A neuron layer that wraps a LIFExRecurrentCell in time such that the layer keeps track of temporal sequences of spikes. After application, the module returns a tuple containing (spikes from all timesteps, state from the last timestep).

LIFExRecurrentCell

Computes a single euler-integration step of a recurrent exponential LIFEx neuron-model (with recurrence) adapted from https://neuronaldynamics.epfl.ch/online/Ch5.S2.html.

LIF, multicompartmental

LIFMCRecurrentCell

Computes a single euler-integration step of a LIF multi-compartment neuron-model.

LIF, refractory

LIFRefracCell

Module that computes a single euler-integration step of a LIF neuron-model with absolute refractory period without recurrence.

LIFRefracRecurrentCell

Module that computes a single euler-integration step of a LIF neuron-model with absolute refractory period.
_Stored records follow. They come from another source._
(* ===== verification/Drivers.v ===== *)
(** The drivers behind the jump tables: the directory and file drivers of
    [student-distrib/filesystem.c], the RTC driver of [rtc.c] and the terminal
    driver of [terminal.c].

    A user buffer is the array of bytes the caller passed; [None] is NULL.
    The drivers that wait for an interrupt are in [Waiting.v]. *)

From S2P Require Import Prelude Hardware CLib Screen Printf FileSystem Pic Rtc Kernel FdTable.

Definition NUM_SPACES := 34.

Definition kprintf (format : list Z) (args : list arg) : K unit :=
  _ ← console (printf format args); mret tt.
Definition kputc (c : Z) : K unit := console' (putc c).
Definition kclear : K unit := on_lib clear.

(** * Directories *)

(** ** filesystem.c: dir_open *)
Definition dir_open : K Z :=
  fd_index ← get_fd_index;
  if decide (fd_index = -1) then
    _ ← kprintf (litln "No Available FD, dir_open") []; mret (-1)
  else
    _ ← set_fd_info fd_index (mkFd (Some dir_ops_table) (-1) 0 FD_ON);
    mret fd_index.

(** ** filesystem.c: dir_read *)
Definition copy_name (fs : fs_state) (dent_index : Z) (buf : list Z) (nbytes : Z)
    : outcome (Z * list Z) :=
  loop 34 (fun '(bytes_read, buf) =>
    c ← entry_name_char fs dent_index bytes_read;
    if decide (c <> 0 /\ bytes_read < nbytes /\ bytes_read < MAX_NAME_CHARACTERS) then
      c ← entry_name_char fs dent_index bytes_read;
      buf ← wr buf bytes_read c;
      mret (inl (bytes_read + 1, buf))
    else mret (inr (bytes_read, buf))) (0, buf).

Definition dir_read (fd : Z) (buf : list Z) (nbytes : Z) : K (Z * list Z) :=
  position ← get_file_position fd;
  let dent_index := i32 position in
  k ← gets fs;
  if decide (u32 dent_index >= num_entries k) then mret (0, buf) else
  '(bytes_read, buf) ← lift (copy_name k dent_index buf nbytes);
  _ ← add_offset fd 1;
  mret (bytes_read, buf).

(** ** filesystem.c: dir_write, dir_close *)
Definition dir_write (fd : Z) : K Z :=
  _ ← kprintf (litln "READ ONLY DIRECTORY") []; mret (-1).
Definition dir_close (fd : Z) : K Z := _ ← close_fd fd; mret 0.

(** * Files *)

(** ** filesystem.c: file_open

    [my_dentry] is the uninitialised local, which stays as it is when the
    name does not exist. *)
Definition file_open (my_dentry : dentry_t) (filename : list Z) : K Z :=
  k ← gets fs;
  '(_, my_dentry) ← lift (read_dentry_by_name k filename my_dentry);
  fd_index ← get_fd_index;
  if decide (fd_index = -1) then
    _ ← kprintf (litln "No Available FD, file_open") []; mret (-1)
  else
    _ ← set_fd_info fd_index (mkFd (Some filesys_ops_table) (i32 (inode_idx my_dentry)) 0 FD_ON);
    mret fd_index.

(** ** filesystem.c: file_read *)
Definition file_read (fd : Z) (buf : list Z) (nbytes : Z) : K (Z * list Z) :=
  inode ← get_inode_ptr fd;
  position ← get_file_position fd;
  k ← gets fs;
  '(read_amt, buf) ← lift (read_data k (u32 inode) position buf (u32 nbytes));
  let read_amt := u32 read_amt in
  _ ← (if decide (read_amt > 0) then add_offset fd read_amt else mret tt);
  mret (i32 read_amt, buf).

(** ** filesystem.c: file_write, file_close *)
Definition file_write (fd : Z) : K Z :=
  _ ← kprintf (litln "READ ONLY FILES") []; mret (-1).
Definition file_close (fd : Z) : K Z := _ ← close_fd fd; mret 0.

(** * The RTC *)

(** ** rtc.c: set_frequency on the kernel's state; [beyond] is the memory
    after the table of frequencies. *)
Definition kset_frequency (beyond : Z -> Z) (frequency : Z) : K unit := fun k =>
  '(r, io) ← set_frequency beyond frequency (rtc k) (lib_io (lib k));
  Ok (Returned tt, with_rtc r (with_lib (set_io io (lib k)) k)).

(** ** rtc.c: rtc_open, rtc_write, rtc_close *)
Definition rtc_open (beyond : Z -> Z) : K Z :=
  _ ← kset_frequency beyond 2;
  fd_index ← get_fd_index;
  if decide (fd_index = -1) then
    _ ← kprintf (litln "No Available FD, rtc_open") []; mret (-1)
  else
    _ ← set_fd_info fd_index (mkFd (Some rtc_ops_table) (-1) 0 1);
    mret fd_index.

(** The 4-byte frequency at the buffer. *)
Definition word_of (buf : list Z) : outcome Z :=
  b0 ← rd buf 0; b1 ← rd buf 1; b2 ← rd buf 2; b3 ← rd buf 3;
  mret (b0 + 2 ^ 8 * b1 + 2 ^ 16 * b2 + 2 ^ 24 * b3).

Definition rtc_write (beyond : Z -> Z) (buf : list Z) : K Z :=
  speed ← lift (word_of buf);
  _ ← kset_frequency beyond speed;
  mret 0.

Definition rtc_close (fd : Z) : K Z :=
  if decide (fd < FIRST_VALID_INDEX \/ fd > MAX_OPEN_FILES) then
    _ ← kprintf (litln "Invalid FD, rtc_close") []; mret (-1)
  else _ ← close_fd fd; mret 0.

(** * The terminal *)

(** ** terminal.c: terminal_open, terminal_close *)
Definition terminal_open : K Z := mret (-1).
Definition terminal_close (fd : Z) : K Z := mret (-1).

(** ** terminal.c: terminal_read *)
Definition clean_row (row : list Z) : outcome (list Z) :=
  loop 129 (fun '(i, row) =>
    if decide (i < TERM_BUFF_SIZE) then row ← wr row i 0; mret (inl (i + 1, row))
    else mret (inr row)) (0, row).
Definition fill_row (row buf : list Z) (nbytes : Z) : outcome (list Z) :=
  loop 129 (fun '(i, row) =>
    if decide (i < TERM_BUFF_SIZE /\ i < nbytes) then
      c ← rd buf i; row ← wr row i c; mret (inl (i + 1, row))
    else mret (inr row)) (0, row).

Definition terminal_read (buf : option (list Z)) (nbytes : Z) : K Z :=
  match buf with
  | None => mret (-1)
  | Some buf =>
      t ← curr_term;
      saved ← gets save_buff;
      row ← lift (rd saved t);
      row ← lift (clean_row row);
      row ← lift (fill_row row buf nbytes);
      saved ← lift (wr saved t row);
      _ ← modify (with_save_buff saved);
      mret (-1)
  end.

(** ** terminal.c: terminal_write *)
Definition put_bytes (buffer : list Z) (nbytes : Z) (s : lib_state) : outcome (Z * lib_state) :=
  loop (Datatypes.S (length buffer)) (fun '(i, s) =>
    if decide (i < nbytes) then
      c ← rd buffer i; s ← putc (u8 c) s; mret (inl (i + 1, s))
    else mret (inr (i, s))) (0, s).

Definition terminal_write (buf : option (list Z)) (nbytes : Z) : K Z :=
  match buf with
  | None => mret (-1)
  | Some buffer => console (put_bytes buffer nbytes)
  end.

(** ** terminal.c: terminal_retrieve

    Both loops read an element of the saved line before they test the
    index. *)
Definition skip_spaces (row : list Z) (nbytes : Z) : outcome Z :=
  loop 130 (fun i =>
    c ← rd row i;
    mret (if decide (c = 32 /\ i < nbytes /\ i < TERM_BUFF_SIZE) then inl (i + 1) else inr i)) 0.
Definition retrieve_line (row : list Z) (start : Z) (buf : list Z) (nbytes : Z)
    : outcome (Z * list Z) :=
  loop 130 (fun '(i, cmd_cnt, buf) =>
    if decide (cmd_cnt < nbytes /\ i < TERM_BUFF_SIZE) then
      c ← rd row i;
      buf ← wr buf cmd_cnt c;
      if decide (c = 0) then mret (inr (cmd_cnt, buf))
      else mret (inl (i + 1, cmd_cnt + 1, buf))
    else mret (inr (cmd_cnt, buf))) (start, 0, buf).

Definition terminal_retrieve (buf : list Z) (nbytes : Z) : K (Z * list Z) :=
  t ← curr_term;
  saved ← gets save_buff;
  row ← lift (rd saved t);
  i ← lift (skip_spaces row nbytes);
  lift (retrieve_line row i buf nbytes).

(** * Printing files and directories *)

(** ** filesystem.c: print_name *)
Definition print_name (buf : list Z) (max_char : Z) : K Z :=
  console (fun s => loop (Datatypes.S (length buf)) (fun '(i, s) =>
    c ← rd buf i;
    if decide (c <> 0 /\ i < max_char) then s ← putc (u8 c) s; mret (inl (i + 1, s))
    else mret (inr (i, s))) (0, s)).

(** ** filesystem.c: print_file_info

    [file_dent] is the uninitialised local; the fuel bounds the number of
    directory entries. *)
Definition put_spaces (from : Z) : K unit :=
  kloop 35 (fun char_loop =>
    if decide (char_loop < NUM_SPACES) then _ ← kputc 32; mret (inl (char_loop + 1))
    else mret (inr tt)) from.

Definition print_entry (buffer : list Z) (cnt : Z) (file_dent : dentry_t) : K unit :=
  _ ← kprintf (lit "file name: ") [];
  _ ← terminal_write (Some buffer) cnt;
  _ ← put_spaces cnt;
  _ ← kprintf (lit "file type: %d ") [AInt (file_type file_dent)];
  k ← gets fs;
  size ← lift (inode_file_size k (inode_idx file_dent));
  kprintf (litln "file size: %d") [AInt size].

Definition print_file_info (file_dent : dentry_t) : K unit :=
  _ ← kclear;
  dir_fd ← dir_open;
  failed ← kloop (R := bool) 65 (fun '(d_loop, buffer, file_dent) =>
    '(cnt, buffer) ← dir_read dir_fd buffer 32;
    if decide (cnt = 0) then mret (inr false) else
    k ← gets fs;
    '(_, file_dent) ← lift (read_dentry_by_index k d_loop file_dent);
    if decide (cnt = -1) then
      _ ← dir_close dir_fd;
      _ ← kprintf (litln "directory entry read failed") [];
      mret (inr true)
    else
      _ ← print_entry buffer cnt file_dent;
      mret (inl (d_loop + 1, buffer, file_dent))) (0, replicate 33 0, file_dent);
  if (failed : bool) then mret tt else
  _ ← dir_close dir_fd;
  mret tt.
Long short-term memory (LSNN)

LSNN

A Long short-term memory neuron module without recurrence adapted from https://arxiv.org/abs/1803.09574

LSNNCell

Euler integration cell for LIF Neuron with threshold adaptation without recurrence.

LSNNRecurrent

A Long short-term memory neuron module wit recurrence adapted from https://arxiv.org/abs/1803.09574

LSNNRecurrentCell

Module that computes a single euler-integration step of a LSNN neuron-model with recurrence.